As democracy promoters, we also need to pay a lot of attention to the material needs of people… When these material needs are not satisfied, people will be more willing to give nondemocratic forms a chance.
Introduction – 0:20
Why Military Coups Happen – 4:05
Holding Back Political Institutions – 19:23
Restoring Constitutional Order – 34:31
The Role of Constitutions – 48:54
Over the past few years Africa has seen a rise in successful military coups. We discussed the phenomenon on a past episode with Naunihal Singh. However, in that conversation we did not explore what happens to restore political order afterwards. What does happen is international actors from the African Union and ECOWAS to intergovernmental organizations like International IDEA must decide in what ways they will help to restore constitutional order again.
Recently, we saw how those efforts can go astray. Burkina Faso, Mali, and Niger are withdrawing from the Economic Community of West African States known as ECOWAS. All three countries are governed under military juntas after very recent military coups. It highlights the delicate need to balance engagement with the necessity to establish political norms in the region.

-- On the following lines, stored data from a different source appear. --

(** A pump sends a piece, or ends. *)
Lemma inv_pump frames s role p' fs o e :
  inv frames s -> pump_step (slot_at s role) = Some (p', fs) ->
  (role = STDOUT /\ o = p' /\ e = err s) \/ (role = STDERR /\ o = out s /\ e = p') ->
  inv frames (write_frames (set_outputs s o e (tasks s)) fs).
Proof.
intros [] Hstep Hcase. set (s' := write_frames _ _).
assert (slot_ok s STDOUT stdout_file o /\ slot_ok s STDERR stderr_file e) as [Hso Hse].
{ destruct Hcase as [(-> & -> & ->)|(-> & -> & ->)]; cbn in Hstep; split; try done; by eapply pump_step_ok. }
assert (forall r, pumped (slot_at s r) -> pumped (slot_at s' r)) as Hkeep.
{ intros r. unfold slot_at, s'. cbn. apply pump_step_inv in Hstep as (i & sn & rs & Hs). destruct Hcase as [(-> & -> & ->)|(-> & -> & ->)]; case_bool_decide; try done; by destruct Hs as [(c & _ & -> & _)|(_ & _ & -> & _)]. }
assert (wire_ok s -> wire_ok s') as Hw.
{ intros H i. unfold s'. cbn. rewrite List.filter_app, H. pose proof (pump_step_sent _ _ _ i Hstep) as Hi. destruct Hcase as [(-> & -> & ->)|(-> & -> & ->)]; cbn in Hi; rewrite Hi; [|by rewrite <- app_assoc].
  rewrite <- !app_assoc. f_equal. destruct (List.filter (data_on i) fs) eqn:Ef; [by rewrite app_nil_r|].
  assert (sent_by (err s) i = []) as ->; [|by rewrite app_nil_r]. apply pump_step_inv in Hstep as (i' & sn & rs & Hs). cbn in Hs. destruct (err s) as [| |i2 sn2 rs2 fin2] eqn:Eerr; [done..|]. cbn. case_bool_decide as E2; [|done]. subst i2.
  assert (i' = i) as -> by (destruct Hs as [(c & _ & _ & ->)|(_ & _ & _ & ->)]; [|done]; cbn in Ef; by case_bool_decide).
  exfalso. destruct inv_err0 as (_ & He & _). apply inv_roles0 in He. assert (by_role s !! STDOUT = Some i) as Hout by (destruct Hs as [(c & Eo & _)|(_ & Eo & _)]; change (slot_at s STDOUT) with (out s) in Eo; rewrite Eo in inv_out0; apply inv_out0).
  apply inv_roles0 in Hout. rewrite He in Hout. discriminate Hout. }
assert (drained s -> False) as Hnd.
{ intros H. assert (role ∈ awaited) as Hr.
  { unfold awaited. rewrite elem_of_app. destruct Hcase as [(-> & -> & ->)|(-> & -> & ->)]; cbn in Hstep.
    - destruct (pump_step_ok s STDOUT _ _ _ _ Hstep inv_out0) as (_ & c & id & -> & _). left. apply list_elem_of_here.
    - destruct (pump_step_ok s STDERR _ _ _ _ Hstep inv_err0) as (_ & c & id & -> & Hb). right. destruct tty; [by rewrite inv_tty0 in Hb|]. apply list_elem_of_here. }
  specialize (H _ Hr). unfold finished in H. unfold slot_at in Hstep. apply pump_step_inv in Hstep as (i & sn & rs & [(c & Hs & _)|(_ & Hs & _)]); by rewrite Hs in H. }
split; try done.
- intros r H. destruct (inv_pumped0 r H) as [H1 H2]. split; [done|by apply Hkeep].
- intros Hcut. specialize (inv_phase0 Hcut). unfold phase_ok in *. change (phase s') with (phase s). change (tasks s') with (tasks s). change (all_opened s') with (all_opened s).
  destruct (phase s) eqn:Ep; destruct_and?; split_and?; auto; by destruct Hnd.
Qed.

(** Steps of the completion. *)
Lemma inv_moves frames s s' :
  inv frames s -> inbox s' = inbox s -> zst s' = zst s -> pc s' = pc s -> roles s' = roles s -> by_role s' = by_role s -> out s' = out s -> err s' = err s ->
  NoDup (registered s') -> registered s' ⊆ registered s -> (cut s' = false -> cut s = false -> phase_ok frames s -> phase_ok frames s') -> cut s || cut s' = cut s' -> inv frames s'.
Proof.
intros [] E1 E2 E3 E4 E5 E6 E7 Hnd Hsub Hph Hc. assert (future s' = future s) as Ef by (unfold future, opening; by rewrite E1, E2, E3).
assert (forall r, slot_at s' r = slot_at s r) as Es by (intros r; unfold slot_at; by rewrite E6, E7).
split; rewrite ?Ef, ?E3, ?E4, ?E5, ?E6, ?E7; try done.
- unfold slot_ok in *. by rewrite E5.
- unfold slot_ok in *. by rewrite E5.
- intros r [H|H]; rewrite Es; apply inv_pumped0; [left; by apply Hsub|by right].
- intros r H Hin. by apply (inv_register0 r H), Hsub.
- intros Hcut. rewrite Hcut, orb_false_r in Hc. apply Hph; [done|done|by apply inv_phase0].
Qed.

Lemma all_awaited frames s : inv frames s -> (match phase s with Draining _ => False | _ => True end) -> expected_pumps <= length (tasks s) -> awaited ⊆ tasks s.
Proof.
intros [] Hph Hlen. assert (registered s = tasks s) as Er by (unfold registered; destruct (phase s); by rewrite ?app_nil_r). rewrite Er in *.
assert (tasks s ⊆ awaited) as Hsub.
{ intros r Hr. destruct (inv_pumped0 r (or_introl Hr)) as [Ho Hp]. unfold awaited. rewrite elem_of_app. apply output_roles in Ho as [->| ->]; unfold slot_at in Hp; cbn in Hp.
  - left. destruct (out s); [done..|]. destruct inv_out0 as (-> & _). apply list_elem_of_here.
  - right. destruct (err s); [done..|]. destruct inv_err0 as (-> & Hb & _). destruct tty; [by rewrite inv_tty0 in Hb|]. apply list_elem_of_here. }
assert (length awaited = expected_pumps) as Hl by (unfold awaited, expected_pumps; rewrite length_app; by destruct (has_file stdout_file), (negb tty && has_file stderr_file)).
assert (tasks s ≡ₚ awaited) as Hperm; [|intros r Hr; by rewrite Hperm]. apply submseteq_length_Permutation; [|lia]. by apply NoDup_submseteq.
Qed.

Lemma opened_role s r : all_opened s = true -> r ∈ expected_roles -> exists id, by_role s !! r = Some id.
Proof. unfold all_opened. rewrite forallb_forall. intros H Hr. specialize (H r ltac:(by apply list_elem_of_In)). by apply bool_decide_eq_true in H as [id H]; exists id. Qed.

Lemma drained_sent s role file p id :
  slot_ok s role file p -> by_role s !! role = Some id -> (has_file file = true -> exists i a b, p = Pump i a b true) -> sent_by p id = (Data id 0 <$> default [] file).
Proof.
intros Hs Hb Hf. destruct file as [chunks|]; [|destruct p; cbn in *; [done|done|by destruct Hs]]. destruct (Hf eq_refl) as (i & a & b & ->). destruct Hs as (E & Hb' & Hfin). injection E as ->.
rewrite Hb in Hb'. injection Hb' as <-. cbn. rewrite bool_decide_eq_true_2 by done. by rewrite (Hfin eq_refl), app_nil_r.
Qed.

Lemma other_slot s role role' file p id :
  slot_ok s role' file p -> (forall r i, by_role s !! r = Some i -> roles s !! i = Some r) -> by_role s !! role = Some id -> role <> role' -> sent_by p id = [].
Proof.
intros Hs Hr Hb Hne. destruct p as [| |i a b fin]; [done..|]. destruct Hs as (_ & Hb' & _). cbn. case_bool_decide as E; [|done]. subst i. apply Hr in Hb, Hb'. congruence.
Qed.

Lemma drained_pump s role (file : option (list bytes)) p :
  drained s -> p = slot_at s role -> role ∈ awaited -> exists i a b, p = Pump i a b true.
Proof. intros Hd -> Hr. specialize (Hd _ Hr). unfold finished in Hd. unfold slot_at. destruct (if bool_decide _ then _ else _) as [| |i a b []]; try done. eauto. Qed.

Lemma emit_completed frames s :
  is_attach = false -> inv frames s -> wire_ok s -> all_opened s = true -> drained s -> completed frames (wire s ++ completion_frames s).
Proof.
intros Hat [] Hw Ha Hd. destruct (opened_role s STDOUT Ha) as [o Ho]; [by apply list_elem_of_further, list_elem_of_here|]. destruct (opened_role s ERROR Ha) as [e He]; [by apply list_elem_of_here|].
assert (exists r, (tty = false -> by_role s !! STDERR = Some r)) as [r Hr].
{ destruct tty eqn:Et; [by exists 0%Z|]. destruct (opened_role s STDERR Ha) as [r Hr]; [|by exists r]. unfold expected_roles. rewrite Et, !elem_of_app. right. right. apply list_elem_of_here. }
exists (wire s), [], o, e, r. split; [|split; [|split; [|split; [done|split; [by apply inv_syns0|split; [by apply inv_syns0|intros Ht; by apply inv_syns0, Hr]]]]]].
- f_equal. unfold completion_frames. rewrite Ho, He, Hat. destruct tty eqn:Et; [by rewrite inv_tty0|by rewrite Hr].
- rewrite Hw, (other_slot s STDOUT STDERR stderr_file (err s)), app_nil_r by (done || discriminate). apply (drained_sent s STDOUT); [done|done|]. intros Hf. apply (drained_pump s STDOUT stdout_file); [done|done|].
  unfold awaited. rewrite Hf. apply list_elem_of_here.
- intros Ht. rewrite Hw, (other_slot s STDERR STDOUT stdout_file (out s)) by (done || discriminate || by apply Hr). apply (drained_sent s STDERR); [done|by apply Hr|]. intros Hf. apply (drained_pump s STDERR stderr_file); [done|done|].
  unfold awaited. rewrite Hf, Ht, elem_of_app. right. apply list_elem_of_here.
Qed.

Lemma inv_complete frames s s' :
  is_attach = false -> has_session = true -> inv frames s -> step Complete s = Some s' -> inv frames s'.
Proof.
intros Hat Hse Hi. pose proof (inv_registered _ _ Hi) as Hnd. unfold step. destruct (ended s); [done|]. destruct (phase s) as [| | | |taken| | |] eqn:Ep; rewrite ?Hse, ?Hat; cbn [orb].
- intros [= <-]. eapply inv_moves; try done; try (unfold registered in *; cbn; rewrite ?Ep in *; done); [|cbn; by destruct (cut s)]. unfold phase_ok. cbn. rewrite Ep. done.
- destruct (all_opened s) eqn:Ea; [|done]. intros [= <-]. eapply inv_moves; try done; try (unfold registered in *; cbn; rewrite ?Ep in *; done); [|cbn; by destruct (cut s)]. unfold phase_ok. cbn. rewrite Ep. done.
- case_bool_decide as Hb; [|done]. intros [= <-]. eapply inv_moves; try done; try (unfold registered in *; cbn; rewrite ?Ep in *; done); [|cbn; by destruct (cut s)]. unfold phase_ok. cbn. rewrite Ep. intros _ _ [H1 H2]. split; [done|]. split; [done|].
  eapply all_awaited; [done|by rewrite Ep|done].
- intros [= <-]. eapply inv_moves; try done; try (unfold registered in *; cbn; rewrite ?Ep, ?app_nil_r in *; done); [|cbn; by destruct (cut s)]. unfold phase_ok. cbn. rewrite Ep. done.
- destruct (forallb (finished s) taken) eqn:Ef; [|done]. intros [= <-]. assert (registered s = tasks s ++ taken) as Er by (unfold registered; by rewrite Ep).
  eapply inv_moves; try done; [..|cbn; by destruct (cut s)].
  + unfold registered. cbn. rewrite app_nil_r. rewrite Er in Hnd. by apply NoDup_app in Hnd as [Hnd _].
  + rewrite Er. unfold registered. cbn. rewrite app_nil_r. set_solver.
  + unfold phase_ok. cbn. rewrite Ep. intros _ _ (H1 & H2 & H3). split; [done|]. split; [done|]. intros r Hr. rewrite forallb_forall in Ef. apply Ef, list_elem_of_In. by apply H3.
- destruct (exited s); [|done]. intros [= <-]. eapply inv_moves; try done; try (unfold registered in *; cbn; rewrite ?Ep in *; done); [|cbn; by destruct (cut s)]. unfold phase_ok. cbn. rewrite Ep. intros _ _ (H1 & H2 & H3).
  split; [done|]. by apply emit_completed.
- destruct (stopped s); [|done]. intros [= <-]. eapply inv_moves; try done; try (unfold registered in *; cbn; rewrite ?Ep in *; done); [|cbn; by destruct (cut s)]. unfold phase_ok. cbn. rewrite Ep. done.
- done.
Qed.

Lemma inv_timeout frames s s' : inv frames s -> step Timeout s = Some s' -> inv frames s'.
Proof.
intros Hi. pose proof (inv_registered _ _ Hi) as Hnd. unfold step. destruct (ended s); [done|]. destruct (phase s) as [| | | |taken| | |] eqn:Ep; try done; intros [= <-];
  (eapply inv_moves; try done; try (unfold registered in *; cbn; rewrite ?Ep in *; done); [|cbn; by destruct (cut s)]); unfold phase_ok; cbn; rewrite Ep; [| |done]; by destruct (cut s).
Qed.

Lemma inv_on_data frames s id flags data fs :
  inv frames s -> pc s = RIdle -> inbox s = Data id flags data :: fs -> inv frames (on_data id flags data (set_inbox s fs)).
Proof.
intros Hi Hpc Hin. apply (inv_frame frames s _ []); try done; unfold on_data, notify_closed, future, opening; rewrite ?app_nil_r;
  repeat match goal with |- context [if ?b then _ else _] => destruct b end; cbn; rewrite ?Hpc, ?Hin, ?app_nil_r; done.
Qed.

Lemma inv_read frames s s' : inv frames s -> step Read s = Some s' -> inv frames s'.
Proof.
intros Hi. unfold step. destruct (ended s); [done|]. unfold read_step. destruct (stopped s); [done|]. destruct (pc s) as [|id role|id role|role] eqn:Hpc.
- assert (forall t, inv frames (set_inbox s t) -> inv frames (notify_closed (set_stopped (set_inbox s t)))) as Hstop.
  { intros t Ht. by apply (inv_frame frames _ _ [] Ht); cbn; rewrite ?app_nil_r. }
  destruct (inbox s) as [|f fs] eqn:Hin.
  + intros [= <-]. by apply (inv_frame frames s _ [] Hi); cbn; rewrite ?app_nil_r.
  + assert (syns (zst s) (f :: fs) = syns (zst s) fs -> inv frames (set_inbox s fs)) as Hskip.
    { intros E. apply (inv_frame frames s _ [] Hi); cbn; rewrite ?app_nil_r; try done. unfold future, opening. cbn. by rewrite Hin, E. }
    destruct f as [id a p fl h|id fl h|id status|payload|id|id status|id fl h|id delta|id fl data];
      try (intros [= <-]; by apply Hskip); try (intros [= <-]; by apply Hstop, Hskip).
    * destruct (decompress (zst s) h) as [b z] eqn:Ez. intros [= <-]. unfold syn_reply. cbn [zst_out set_reader]. destruct (compress (zst_out s) (serialize_headers [])) as [block zo].
      apply (inv_frame frames s _ [SynReply id 0 block] Hi); try done. unfold future, opening. cbn. rewrite Hpc, Hin. cbn. by rewrite Ez.
    * intros [= <-]. apply (inv_frame frames _ _ [Ping id] (Hskip eq_refl)); done.
    * intros [= <-]. by apply inv_on_data.
- intros [= <-]. by apply inv_insert.
- assert (inv frames (set_pc s RIdle)) as Hidle by (apply (inv_frame frames s _ [] Hi); try done; [unfold future, opening; cbn; by rewrite Hpc|cbn; by rewrite app_nil_r]).
  case_bool_decide as H1; [|case_bool_decide as H2; [|by intros [= <-]]].
  + destruct (out s) as [|chunks|] eqn:Eo; [by intros [= <-]| |by intros [= <-]]. intros [= <-]. apply (inv_start frames s id role (Pump id [] chunks false)); [done|done|apply output_roles; by left|]. left. split; [done|]. split; [by exists chunks|done].
  + destruct (err s) as [|chunks|] eqn:Ee; [by intros [= <-]| |by intros [= <-]]. intros [= <-]. apply (inv_start frames s id role (Pump id [] chunks false)); [done|done|apply output_roles; by right|]. right. split; [done|]. split; [by exists chunks|done].
- intros [= <-]. by apply inv_registers.
Qed.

Last week we focused on the repair of a constitutional order after an episode of democratic backsliding. This week we discuss the repair of the constitutional order after it is shattered by military intervention. Adem Abebe is a senior advisor on constitution-building processes at International IDEA. I first came to know Adem through his work as a constitutional scholar. He was a coeditor alongside Rosalind Dixon and Tom Ginsburg of a volume called Comparative Constitutional Law in Africa. So, I found him insightful because he was able to blend practical experience within a bigger picture understanding of the larger issues.
Our conversation explores coups from several perspectives. We consider why coups happen, but also how we move past a constitutional breakdown to restore democracy and constitutional order. The answers are complicated, but help us better understand democracy including why it breaks down and what it means to restore it once again.